(Supplied data):
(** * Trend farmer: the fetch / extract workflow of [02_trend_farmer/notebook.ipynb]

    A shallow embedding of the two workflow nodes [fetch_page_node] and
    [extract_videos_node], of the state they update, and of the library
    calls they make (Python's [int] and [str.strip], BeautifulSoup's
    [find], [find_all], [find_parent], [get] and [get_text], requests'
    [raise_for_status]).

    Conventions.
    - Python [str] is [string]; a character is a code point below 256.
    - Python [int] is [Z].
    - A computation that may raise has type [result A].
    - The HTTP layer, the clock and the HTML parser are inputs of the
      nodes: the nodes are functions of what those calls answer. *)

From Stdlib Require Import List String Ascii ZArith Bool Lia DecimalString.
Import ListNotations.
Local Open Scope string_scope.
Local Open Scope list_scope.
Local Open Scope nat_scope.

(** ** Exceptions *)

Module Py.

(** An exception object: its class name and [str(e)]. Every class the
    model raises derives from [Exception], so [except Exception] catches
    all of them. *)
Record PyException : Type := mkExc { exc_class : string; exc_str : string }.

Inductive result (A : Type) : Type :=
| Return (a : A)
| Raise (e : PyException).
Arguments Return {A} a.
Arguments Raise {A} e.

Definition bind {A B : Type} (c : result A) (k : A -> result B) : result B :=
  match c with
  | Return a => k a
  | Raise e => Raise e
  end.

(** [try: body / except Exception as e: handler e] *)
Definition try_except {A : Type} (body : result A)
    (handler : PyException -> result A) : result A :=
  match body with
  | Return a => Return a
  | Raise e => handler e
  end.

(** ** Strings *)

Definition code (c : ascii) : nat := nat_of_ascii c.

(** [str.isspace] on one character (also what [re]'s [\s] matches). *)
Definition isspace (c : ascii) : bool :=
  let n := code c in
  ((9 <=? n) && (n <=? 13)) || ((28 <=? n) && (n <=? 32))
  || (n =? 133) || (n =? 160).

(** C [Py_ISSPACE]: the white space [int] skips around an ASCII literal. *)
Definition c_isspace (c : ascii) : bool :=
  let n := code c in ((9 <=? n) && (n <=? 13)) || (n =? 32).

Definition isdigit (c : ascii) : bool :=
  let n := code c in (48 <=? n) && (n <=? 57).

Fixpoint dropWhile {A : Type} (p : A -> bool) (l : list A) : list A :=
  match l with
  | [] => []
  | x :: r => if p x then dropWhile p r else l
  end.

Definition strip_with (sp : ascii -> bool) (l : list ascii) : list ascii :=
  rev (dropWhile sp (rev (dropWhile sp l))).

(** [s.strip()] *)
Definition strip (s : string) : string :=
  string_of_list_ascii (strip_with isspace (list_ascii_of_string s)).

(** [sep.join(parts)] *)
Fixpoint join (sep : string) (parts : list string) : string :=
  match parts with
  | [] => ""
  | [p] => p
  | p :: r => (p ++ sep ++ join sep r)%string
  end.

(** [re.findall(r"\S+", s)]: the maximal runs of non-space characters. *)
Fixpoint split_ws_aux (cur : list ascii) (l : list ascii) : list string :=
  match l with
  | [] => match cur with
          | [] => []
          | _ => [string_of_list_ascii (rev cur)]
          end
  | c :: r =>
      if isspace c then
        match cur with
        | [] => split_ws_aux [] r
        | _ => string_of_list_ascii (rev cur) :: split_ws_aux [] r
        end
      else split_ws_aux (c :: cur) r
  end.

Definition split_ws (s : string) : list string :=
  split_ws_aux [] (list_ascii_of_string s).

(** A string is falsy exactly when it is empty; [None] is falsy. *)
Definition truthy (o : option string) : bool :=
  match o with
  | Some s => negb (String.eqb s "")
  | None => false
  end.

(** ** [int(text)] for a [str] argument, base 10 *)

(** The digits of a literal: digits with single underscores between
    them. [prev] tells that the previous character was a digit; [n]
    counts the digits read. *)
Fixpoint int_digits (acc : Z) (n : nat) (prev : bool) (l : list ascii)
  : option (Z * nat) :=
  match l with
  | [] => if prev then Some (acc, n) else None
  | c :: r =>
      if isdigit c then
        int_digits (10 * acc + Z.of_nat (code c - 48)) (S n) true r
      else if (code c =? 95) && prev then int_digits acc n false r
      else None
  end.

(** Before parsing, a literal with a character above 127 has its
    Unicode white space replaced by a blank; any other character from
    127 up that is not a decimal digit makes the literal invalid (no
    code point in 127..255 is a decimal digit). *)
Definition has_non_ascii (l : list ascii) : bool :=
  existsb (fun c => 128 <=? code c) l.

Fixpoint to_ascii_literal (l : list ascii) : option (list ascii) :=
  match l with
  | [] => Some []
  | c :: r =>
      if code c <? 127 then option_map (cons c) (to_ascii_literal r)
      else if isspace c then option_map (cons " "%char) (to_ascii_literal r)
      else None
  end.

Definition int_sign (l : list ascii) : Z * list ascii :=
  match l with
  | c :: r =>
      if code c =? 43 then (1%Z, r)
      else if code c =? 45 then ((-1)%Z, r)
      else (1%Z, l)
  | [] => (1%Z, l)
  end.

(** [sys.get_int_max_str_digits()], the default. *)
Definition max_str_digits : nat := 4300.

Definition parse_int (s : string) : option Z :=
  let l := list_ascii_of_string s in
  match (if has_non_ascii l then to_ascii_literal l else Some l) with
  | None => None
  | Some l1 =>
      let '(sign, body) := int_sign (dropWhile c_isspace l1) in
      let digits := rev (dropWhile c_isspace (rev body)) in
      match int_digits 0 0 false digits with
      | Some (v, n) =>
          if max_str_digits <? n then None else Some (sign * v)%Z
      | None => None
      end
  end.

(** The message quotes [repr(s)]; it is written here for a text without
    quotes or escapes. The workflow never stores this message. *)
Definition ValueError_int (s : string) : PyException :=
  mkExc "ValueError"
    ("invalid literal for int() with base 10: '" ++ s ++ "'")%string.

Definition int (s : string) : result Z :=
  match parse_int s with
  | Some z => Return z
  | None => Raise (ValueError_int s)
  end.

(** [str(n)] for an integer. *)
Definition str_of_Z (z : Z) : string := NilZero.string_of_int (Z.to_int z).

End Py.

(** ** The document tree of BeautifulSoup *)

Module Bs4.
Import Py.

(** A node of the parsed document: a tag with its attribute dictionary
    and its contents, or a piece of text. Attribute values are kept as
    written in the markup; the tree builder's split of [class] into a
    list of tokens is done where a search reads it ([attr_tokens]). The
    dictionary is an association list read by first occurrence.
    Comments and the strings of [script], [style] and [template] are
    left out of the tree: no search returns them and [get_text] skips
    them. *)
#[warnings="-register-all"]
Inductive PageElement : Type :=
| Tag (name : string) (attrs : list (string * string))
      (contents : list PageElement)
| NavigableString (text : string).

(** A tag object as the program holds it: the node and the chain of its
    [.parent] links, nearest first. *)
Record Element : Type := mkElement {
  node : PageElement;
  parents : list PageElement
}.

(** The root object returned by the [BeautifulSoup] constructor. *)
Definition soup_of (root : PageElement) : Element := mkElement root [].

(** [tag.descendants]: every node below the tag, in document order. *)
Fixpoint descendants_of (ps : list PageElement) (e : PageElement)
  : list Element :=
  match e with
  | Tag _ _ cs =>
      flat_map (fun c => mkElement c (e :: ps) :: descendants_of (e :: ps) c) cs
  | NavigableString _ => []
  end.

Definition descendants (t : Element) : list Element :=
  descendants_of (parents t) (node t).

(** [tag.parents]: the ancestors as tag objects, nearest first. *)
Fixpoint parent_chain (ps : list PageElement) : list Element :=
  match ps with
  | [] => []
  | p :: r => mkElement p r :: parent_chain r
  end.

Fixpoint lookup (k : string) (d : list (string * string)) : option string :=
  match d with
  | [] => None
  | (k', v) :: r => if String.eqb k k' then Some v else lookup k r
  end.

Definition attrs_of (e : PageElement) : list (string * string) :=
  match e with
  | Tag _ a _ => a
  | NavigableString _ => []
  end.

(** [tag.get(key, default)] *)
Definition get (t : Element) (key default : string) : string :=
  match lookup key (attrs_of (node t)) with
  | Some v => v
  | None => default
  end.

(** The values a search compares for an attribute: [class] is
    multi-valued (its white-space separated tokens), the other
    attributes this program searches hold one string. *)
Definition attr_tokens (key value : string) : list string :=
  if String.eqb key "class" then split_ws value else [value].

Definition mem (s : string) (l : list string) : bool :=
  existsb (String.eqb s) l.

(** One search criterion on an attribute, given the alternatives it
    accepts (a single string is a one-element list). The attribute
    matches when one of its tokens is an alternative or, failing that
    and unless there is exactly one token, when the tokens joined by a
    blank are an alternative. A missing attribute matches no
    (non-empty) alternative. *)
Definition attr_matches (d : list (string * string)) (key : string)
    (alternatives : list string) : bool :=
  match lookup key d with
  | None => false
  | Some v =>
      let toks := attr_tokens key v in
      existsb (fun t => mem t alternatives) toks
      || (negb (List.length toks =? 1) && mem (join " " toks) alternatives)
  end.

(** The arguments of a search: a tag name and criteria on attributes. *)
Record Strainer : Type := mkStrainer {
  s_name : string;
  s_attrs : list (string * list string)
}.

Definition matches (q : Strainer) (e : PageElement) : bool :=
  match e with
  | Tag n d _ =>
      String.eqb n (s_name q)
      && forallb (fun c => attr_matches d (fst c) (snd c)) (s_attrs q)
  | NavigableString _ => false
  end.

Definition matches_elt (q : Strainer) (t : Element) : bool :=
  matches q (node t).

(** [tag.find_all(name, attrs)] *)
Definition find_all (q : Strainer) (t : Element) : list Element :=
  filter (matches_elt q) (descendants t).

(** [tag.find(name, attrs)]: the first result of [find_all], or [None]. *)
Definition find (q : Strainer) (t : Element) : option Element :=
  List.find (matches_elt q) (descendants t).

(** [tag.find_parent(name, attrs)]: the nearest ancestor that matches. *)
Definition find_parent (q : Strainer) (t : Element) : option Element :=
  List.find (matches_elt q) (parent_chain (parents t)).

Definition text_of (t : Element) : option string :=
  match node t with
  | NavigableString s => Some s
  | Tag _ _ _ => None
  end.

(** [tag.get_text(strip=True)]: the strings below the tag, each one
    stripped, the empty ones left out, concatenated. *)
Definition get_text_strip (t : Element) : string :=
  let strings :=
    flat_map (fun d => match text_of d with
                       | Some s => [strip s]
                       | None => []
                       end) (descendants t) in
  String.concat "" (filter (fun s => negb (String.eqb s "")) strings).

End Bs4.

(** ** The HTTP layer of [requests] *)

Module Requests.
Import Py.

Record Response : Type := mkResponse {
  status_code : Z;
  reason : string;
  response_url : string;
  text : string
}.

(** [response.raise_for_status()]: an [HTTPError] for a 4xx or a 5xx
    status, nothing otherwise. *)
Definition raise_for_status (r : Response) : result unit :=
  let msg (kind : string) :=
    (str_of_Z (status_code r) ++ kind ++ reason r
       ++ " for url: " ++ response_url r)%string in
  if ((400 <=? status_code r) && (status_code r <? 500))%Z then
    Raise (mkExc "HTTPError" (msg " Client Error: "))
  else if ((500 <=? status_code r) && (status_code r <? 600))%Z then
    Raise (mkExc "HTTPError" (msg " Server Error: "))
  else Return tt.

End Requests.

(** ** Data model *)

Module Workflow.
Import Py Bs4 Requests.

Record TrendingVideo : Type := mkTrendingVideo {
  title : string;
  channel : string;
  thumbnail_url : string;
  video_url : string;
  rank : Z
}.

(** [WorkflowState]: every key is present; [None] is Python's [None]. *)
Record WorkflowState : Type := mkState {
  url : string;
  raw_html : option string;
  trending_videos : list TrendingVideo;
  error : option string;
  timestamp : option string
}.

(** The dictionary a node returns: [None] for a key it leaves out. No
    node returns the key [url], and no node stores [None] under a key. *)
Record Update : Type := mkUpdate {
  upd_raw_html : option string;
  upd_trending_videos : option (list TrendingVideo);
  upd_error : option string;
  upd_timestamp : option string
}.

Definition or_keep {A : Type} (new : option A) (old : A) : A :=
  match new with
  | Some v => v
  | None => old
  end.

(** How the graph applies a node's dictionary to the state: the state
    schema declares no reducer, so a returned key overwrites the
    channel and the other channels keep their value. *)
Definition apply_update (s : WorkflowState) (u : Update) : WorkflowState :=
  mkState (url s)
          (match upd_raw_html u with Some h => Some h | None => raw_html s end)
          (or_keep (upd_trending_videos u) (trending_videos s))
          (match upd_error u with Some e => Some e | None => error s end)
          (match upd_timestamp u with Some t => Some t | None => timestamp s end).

...

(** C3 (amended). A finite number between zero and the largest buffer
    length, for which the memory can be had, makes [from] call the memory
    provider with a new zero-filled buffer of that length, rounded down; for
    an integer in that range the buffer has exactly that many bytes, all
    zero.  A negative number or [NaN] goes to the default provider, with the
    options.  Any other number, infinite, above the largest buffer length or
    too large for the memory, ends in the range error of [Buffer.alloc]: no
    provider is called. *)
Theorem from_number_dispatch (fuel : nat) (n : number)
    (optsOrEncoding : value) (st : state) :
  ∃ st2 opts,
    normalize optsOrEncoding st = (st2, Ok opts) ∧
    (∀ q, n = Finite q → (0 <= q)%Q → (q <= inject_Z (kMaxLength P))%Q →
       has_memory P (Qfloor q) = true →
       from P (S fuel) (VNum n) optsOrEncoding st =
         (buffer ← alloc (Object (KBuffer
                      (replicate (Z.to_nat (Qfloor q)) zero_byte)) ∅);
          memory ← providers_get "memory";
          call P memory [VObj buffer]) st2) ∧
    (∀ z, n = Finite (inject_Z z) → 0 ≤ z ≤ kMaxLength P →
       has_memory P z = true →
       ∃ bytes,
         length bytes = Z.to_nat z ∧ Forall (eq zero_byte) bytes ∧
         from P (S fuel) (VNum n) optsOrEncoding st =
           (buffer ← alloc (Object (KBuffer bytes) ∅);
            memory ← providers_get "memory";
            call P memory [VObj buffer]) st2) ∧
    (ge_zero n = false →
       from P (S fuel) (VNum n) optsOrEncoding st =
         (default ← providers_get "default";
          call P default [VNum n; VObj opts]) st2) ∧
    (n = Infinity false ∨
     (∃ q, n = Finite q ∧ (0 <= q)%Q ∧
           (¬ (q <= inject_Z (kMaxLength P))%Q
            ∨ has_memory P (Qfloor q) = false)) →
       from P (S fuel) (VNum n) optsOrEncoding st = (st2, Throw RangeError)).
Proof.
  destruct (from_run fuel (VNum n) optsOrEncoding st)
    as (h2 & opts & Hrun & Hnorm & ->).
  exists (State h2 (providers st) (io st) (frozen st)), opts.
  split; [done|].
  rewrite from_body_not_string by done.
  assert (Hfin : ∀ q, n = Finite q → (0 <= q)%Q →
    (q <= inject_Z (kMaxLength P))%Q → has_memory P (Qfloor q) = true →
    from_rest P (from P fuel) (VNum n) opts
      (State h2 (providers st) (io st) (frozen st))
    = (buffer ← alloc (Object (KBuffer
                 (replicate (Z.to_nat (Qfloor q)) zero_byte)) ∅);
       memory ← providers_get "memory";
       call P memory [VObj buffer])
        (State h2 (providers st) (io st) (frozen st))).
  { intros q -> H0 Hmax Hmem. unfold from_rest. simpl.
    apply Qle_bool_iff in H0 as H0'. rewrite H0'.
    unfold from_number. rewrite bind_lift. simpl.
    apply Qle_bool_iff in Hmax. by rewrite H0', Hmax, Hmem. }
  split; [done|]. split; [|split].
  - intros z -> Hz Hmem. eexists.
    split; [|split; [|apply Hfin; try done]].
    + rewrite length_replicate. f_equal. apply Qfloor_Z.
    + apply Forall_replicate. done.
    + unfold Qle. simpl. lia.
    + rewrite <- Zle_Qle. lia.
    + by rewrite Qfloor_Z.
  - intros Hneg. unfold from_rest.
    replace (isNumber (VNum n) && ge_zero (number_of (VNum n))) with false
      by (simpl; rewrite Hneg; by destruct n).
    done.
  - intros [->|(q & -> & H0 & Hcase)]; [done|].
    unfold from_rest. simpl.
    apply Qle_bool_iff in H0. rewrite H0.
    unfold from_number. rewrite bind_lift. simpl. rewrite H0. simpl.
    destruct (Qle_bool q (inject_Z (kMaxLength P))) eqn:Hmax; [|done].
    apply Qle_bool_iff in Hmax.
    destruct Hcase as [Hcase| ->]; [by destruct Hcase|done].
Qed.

(Task):
From the records above, copy each line in which the string "HTTPError" occurs.

(Task response):
(** [response.raise_for_status()]: an [HTTPError] for a 4xx or a 5xx
    Raise (mkExc "HTTPError" (msg " Client Error: "))
    Raise (mkExc "HTTPError" (msg " Server Error: "))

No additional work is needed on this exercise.